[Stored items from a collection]
□ □ □

(* ===== verification/Interp.v ===== *)
(** * The interpreter ([include/dromajo_template.h], lines 344-2215, XLEN 64)

    [exec_insn] executes one decoded instruction word; [interp_loop] is the fetch
    and dispatch loop with its host code pointer, and [riscv_cpu_interp64] the
    entry point.  Floating-point arithmetic and vector instructions are in [Fp.v] and
    [Vector.v].  STF tracing is off
    ([common.stf_trace] is [NULL]). *)

From S2P Require Import Prelude Iomem Cpu Pmp Csr Trap Machine Mmu Alu Insn Fp Vector.

(** How an iteration of the loop leaves it: by an [exit] or by [goto the_end]. *)
Inductive label := Goto (e : exit) | The_end.

(** The local variables of [riscv_cpu_interp64] that live across instructions.
    [code_ptr] and [code_end] are host pointers, 0 is [NULL]. *)
Record interp_locals := mkLocals {
  code_ptr : Z;
  code_end : Z;
  code_to_pc_addend : Z;
  n_cycles : Z;
  insn_counter_addend : Z;
  insn_executed : Z
}.

Definition locals_eta (l : interp_locals) : interp_locals :=
  mkLocals (code_ptr l) (code_end l) (code_to_pc_addend l) (n_cycles l) (insn_counter_addend l)
    (insn_executed l).

#[export] Instance upd_code_ptr : Setter code_ptr := ltac:(setter_of locals_eta).
#[export] Instance upd_code_end : Setter code_end := ltac:(setter_of locals_eta).
#[export] Instance upd_code_to_pc_addend : Setter code_to_pc_addend := ltac:(setter_of locals_eta).
#[export] Instance upd_n_cycles : Setter n_cycles := ltac:(setter_of locals_eta).
#[export] Instance upd_insn_counter_addend : Setter insn_counter_addend :=
  ltac:(setter_of locals_eta).
#[export] Instance upd_insn_executed : Setter insn_executed := ltac:(setter_of locals_eta).

(** Computes projections of updated locals. *)
Ltac locals_simpl :=
  cbn [upd upd_code_ptr upd_code_end upd_code_to_pc_addend upd_n_cycles upd_insn_counter_addend
       upd_insn_executed code_ptr code_end code_to_pc_addend n_cycles insn_counter_addend
       insn_executed].

Definition GET_PC (l : interp_locals) : Z := u64 (code_ptr l + code_to_pc_addend l).
Definition GET_INSN_COUNTER (l : interp_locals) : Z := u64 (insn_counter_addend l - n_cycles l).

Section Interp.
Context {D : Type} {dv : Devices D}.
Abbreviation X := (M (D := D) exit).

(** ** Compressed instructions *)

Definition exec_c0 (insn : Z) : X next :=
  let funct3 := (insn >> 13) .& 7 in
  let rd := ((insn >> 2) .& 7) .| 8 in
  let rs1 := ((insn >> 7) .& 7) .| 8 in
  (if funct3 =? 0 then (* c.addi4spn *)
     let imm := c_imm_addi4spn insn in
     if imm =? 0 then illegal
     else sp <- read_reg 2 ;; write_reg rd (sp + imm)
   else if funct3 =? 1 then (* c.fld *)
     need_fs ;;;
     a <- read_reg rs1 ;; v <- load (u64 (a + c_imm_d insn)) 3 ;;
     write_fp_reg rd (v .| F64_HIGH)
   else if funct3 =? 2 then (* c.lw *)
     a <- read_reg rs1 ;; v <- load (u64 (a + c_imm_w insn)) 2 ;;
     write_reg rd (i32 v)
   else if funct3 =? 3 then (* c.ld *)
     a <- read_reg rs1 ;; v <- load (u64 (a + c_imm_d insn)) 3 ;;
     write_reg rd (i64 v)
   else if funct3 =? 5 then (* c.fsd *)
     need_fs ;;;
     a <- read_reg rs1 ;; v <- read_fp_reg rd ;; store (u64 (a + c_imm_d insn)) v 3
   else if funct3 =? 6 then (* c.sw *)
     a <- read_reg rs1 ;; v <- read_reg rd ;; store (u64 (a + c_imm_w insn)) v 2
   else if funct3 =? 7 then (* c.sd *)
     a <- read_reg rs1 ;; v <- read_reg rd ;; store (u64 (a + c_imm_d insn)) v 3
   else illegal) ;;;
  ret CNextInsn.

(** [c.srli], [c.srai], [c.andi] and the register-register group. *)
Definition exec_c1_alu (insn : Z) : X unit :=
  let funct2 := (insn >> 10) .& 3 in
  let rd := ((insn >> 7) .& 7) .| 8 in
  if funct2 =? 0 then v <- read_reg rd ;; write_reg rd (v >> c_imm6u insn)
  else if funct2 =? 1 then v <- read_reg rd ;; write_reg rd (i64 v >> c_imm6u insn)
  else if funct2 =? 2 then v <- read_reg rd ;; write_reg rd (v .& c_imm6 insn)
  else
    let rs2 := ((insn >> 2) .& 7) .| 8 in
    let f := ((insn >> 5) .& 3) .| ((insn >> (12 - 2)) .& 4) in
    if 5 <? f then illegal
    else
      a <- read_reg rd ;; b <- read_reg rs2 ;;
      write_reg rd
        (if f =? 0 then a - b
         else if f =? 1 then a .^ b
         else if f =? 2 then a .| b
         else if f =? 3 then a .& b
         else if f =? 4 then i32 (a - b)
         else i32 (a + b)).

Definition exec_c1 (insn : Z) : X next :=
  let funct3 := (insn >> 13) .& 7 in
  let rd := rd_of insn in
  let rs1 := ((insn >> 7) .& 7) .| 8 in
  let branch (taken : Z -> bool) :=
    a <- read_reg rs1 ;;
    if taken a then
      cur <- gets pc ;; set_pc (cur + c_imm_b insn) ;;; jump_insn ctf_taken_branch
    else ret CNextInsn in
  if funct3 =? 0 then (* c.addi/c.nop *)
    (if nz rd then v <- read_reg rd ;; write_reg rd (v + c_imm6 insn) else ret tt) ;;; ret CNextInsn
  else if funct3 =? 1 then (* c.addiw *)
    if rd =? 0 then illegal
    else v <- read_reg rd ;; write_reg rd (i32 (v + c_imm6 insn)) ;;; ret CNextInsn
  else if funct3 =? 2 then (* c.li *)
    write_rd rd (c_imm6 insn) ;;; ret CNextInsn
  else if funct3 =? 3 then
    (if rd =? 2 then (* c.addi16sp *)
       let imm := c_imm_addi16sp insn in
       if imm =? 0 then illegal else sp <- read_reg 2 ;; write_reg 2 (sp + imm)
     else if nz rd then (* c.lui *)
       let imm := c_imm_lui insn in
       if imm =? 0 then illegal else write_reg rd imm
     else if c_imm_lui insn =? 0 then illegal else ret tt) ;;; ret CNextInsn
  else if funct3 =? 4 then exec_c1_alu insn ;;; ret CNextInsn
  else if funct3 =? 5 then (* c.j *)
    cur <- gets pc ;; set_pc (cur + c_imm_j insn) ;;; jump_insn ctf_taken_jump
  else if funct3 =? 6 then branch (fun a => a =? 0) (* c.beqz *)
  else branch (fun a => nz a) (* c.bnez *).

(** [c.jr], [c.mv], [c.ebreak], [c.jalr] and [c.add]. *)
Definition exec_c2_jr (insn : Z) : X next :=
  let rd := rd_of insn in
  let rs2 := (insn >> 2) .& 0x1f in
  if ((insn >> 12) .& 1) =? 0 then
    if rs2 =? 0 then (* c.jr *)
      if rd =? 0 then illegal
      else a <- read_reg rd ;; set_pc (a .&~ 1) ;;; jump_insn (ctf_compute_hint 0 rd)
    else (* c.mv *)
      (if nz rd then v <- read_reg rs2 ;; write_reg rd v else ret tt) ;;; ret CNextInsn
  else
    if rs2 =? 0 then
      if rd =? 0 then raise CAUSE_BREAKPOINT 0 (* c.ebreak *)
      else (* c.jalr *)
        cur <- gets pc ;; a <- read_reg rd ;;
        set_pc (a .&~ 1) ;;; write_reg 1 (cur + 2) ;;; jump_insn (ctf_compute_hint 1 rd)
    else (* c.add *)
      (if nz rd then a <- read_reg rd ;; b <- read_reg rs2 ;; write_reg rd (a + b) else ret tt) ;;;
      ret CNextInsn.

Definition exec_c2 (insn : Z) : X next :=
  let funct3 := (insn >> 13) .& 7 in
  let rd := rd_of insn in
  let rs2 := (insn >> 2) .& 0x1f in
  if funct3 =? 4 then exec_c2_jr insn
  else
    (if funct3 =? 0 then (* c.slli *)
       let imm := get_field1 insn 12 5 5 .| rs2 in
       if nz rd then v <- read_reg rd ;; write_reg rd (v << imm) else ret tt
     else if funct3 =? 1 then (* c.fldsp *)
       need_fs ;;; sp <- read_reg 2 ;; v <- load (u64 (sp + c_imm_ldsp insn rs2)) 3 ;;
       write_fp_reg rd (v .| F64_HIGH)
     else if funct3 =? 2 then (* c.lwsp *)
       if rd =? 0 then illegal
       else sp <- read_reg 2 ;; v <- load (u64 (sp + c_imm_lwsp insn rs2)) 2 ;; write_reg rd (i32 v)
     else if funct3 =? 3 then (* c.ldsp *)
       if rd =? 0 then illegal
       else sp <- read_reg 2 ;; v <- load (u64 (sp + c_imm_ldsp insn rs2)) 3 ;; write_reg rd (i64 v)
     else if funct3 =? 5 then (* c.fsdsp *)
       need_fs ;;; sp <- read_reg 2 ;; v <- read_fp_reg rs2 ;; store (u64 (sp + c_imm_sdsp insn)) v 3
     else if funct3 =? 6 then (* c.swsp *)
       sp <- read_reg 2 ;; v <- read_reg rs2 ;; store (u64 (sp + c_imm_swsp insn)) v 2
     else (* c.sdsp *)
       sp <- read_reg 2 ;; v <- read_reg rs2 ;; store (u64 (sp + c_imm_sdsp insn)) v 3) ;;;
    ret CNextInsn.

(** ** Control transfer *)

(** [if (!(s->misa & MCPUID_C) && (new_pc & 3) != 0)]: misaligned target. *)
Definition check_target (target : Z) : X unit :=
  c <- gets (fun s => has (misa s) MCPUID_C) ;;
  if negb c && has target 3 then raise CAUSE_MISALIGNED_FETCH 0 ;;; ret tt else ret tt.

Definition exec_jal (insn : Z) : X next :=
  let imm := imm_j insn in
  cur <- gets pc ;;
  check_target (cur + imm) ;;;
  write_rd (rd_of insn) (cur + 4) ;;;
  set_pc (cur + imm) ;;;
  jump_insn ctf_taken_jump.

Definition exec_jalr (insn : Z) : X next :=
  if nz (funct3_of insn) then illegal
  else
    let imm := imm_i insn in
    cur <- gets pc ;;
    a <- read_reg (rs1_of insn) ;;
    check_target ((a + imm) .&~ 1) ;;;
    a <- read_reg (rs1_of insn) ;;
    set_pc ((a + imm) .&~ 1) ;;;
    write_rd (rd_of insn) (cur + 4) ;;;
    jump_insn (ctf_compute_hint (rd_of insn) (rs1_of insn)).

(** The comparison of [beq], [blt] and [bltu], by [funct3 >> 1]. *)
Definition branch_cond (kind a b : Z) : bool :=
  if kind =? 0 then a =? b
  else if kind =? 2 then i64 a <? i64 b
  else a <? b.

Definition exec_branch (insn : Z) : X next :=
  let funct3 := funct3_of insn in
  if (funct3 >> 1) =? 1 then illegal
  else
    a <- read_reg (rs1_of insn) ;;
    b <- read_reg (rs2_of insn) ;;
    if xorb (branch_cond (funct3 >> 1) a b) (nz (funct3 .& 1)) then
      let imm := imm_b insn in
      cur <- gets pc ;;
      check_target (cur + imm) ;;;
      set_pc (cur + imm) ;;;
      jump_insn ctf_taken_branch
    else ret NextInsn.

(** ** Loads and stores *)

Definition exec_load (insn : Z) : X next :=
  let funct3 := funct3_of insn in
  a <- read_reg (rs1_of insn) ;;
  let addr := u64 (a + imm_i insn) in
  v <- (if funct3 =? 0 then v <- load addr 0 ;; ret (i8 v)
        else if funct3 =? 1 then v <- load addr 1 ;; ret (i16 v)
        else if funct3 =? 2 then v <- load addr 2 ;; ret (i32 v)
        else if funct3 =? 4 then load addr 0
        else if funct3 =? 5 then load addr 1
        else if funct3 =? 3 then v <- load addr 3 ;; ret (i64 v)
        else if funct3 =? 6 then load addr 2
        else illegal) ;;
  write_rd (rd_of insn) v ;;; ret NextInsn.

Definition exec_store (insn : Z) : X next :=
  let funct3 := funct3_of insn in
  a <- read_reg (rs1_of insn) ;;
  let addr := u64 (a + imm_s insn) in
  v <- read_reg (rs2_of insn) ;;
  (if funct3 <=? 3 then store addr v funct3 else illegal) ;;;
  ret NextInsn.

(** ** Integer operations *)

(** [EN_ZBA], [EN_ZBB], [EN_ZBC] and [EN_ZBS]; [EN_ZBC] tests [zbb]. *)
Definition EN_ZBA (f : ExtensionFlags) : bool := zba f.
Definition EN_ZBB (f : ExtensionFlags) : bool := zbb f.
Definition EN_ZBC (f : ExtensionFlags) : bool := zbb f.
Definition EN_ZBS (f : ExtensionFlags) : bool := zbs f.
Definition HALF_WORD_MASK : Z := 0xFFFF.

□ □ □

*WHAT YOU WILL DO:* What is the number of lines above that hold the word "exit"? Answer with that number alone.

*ANSWER SECTION:* 3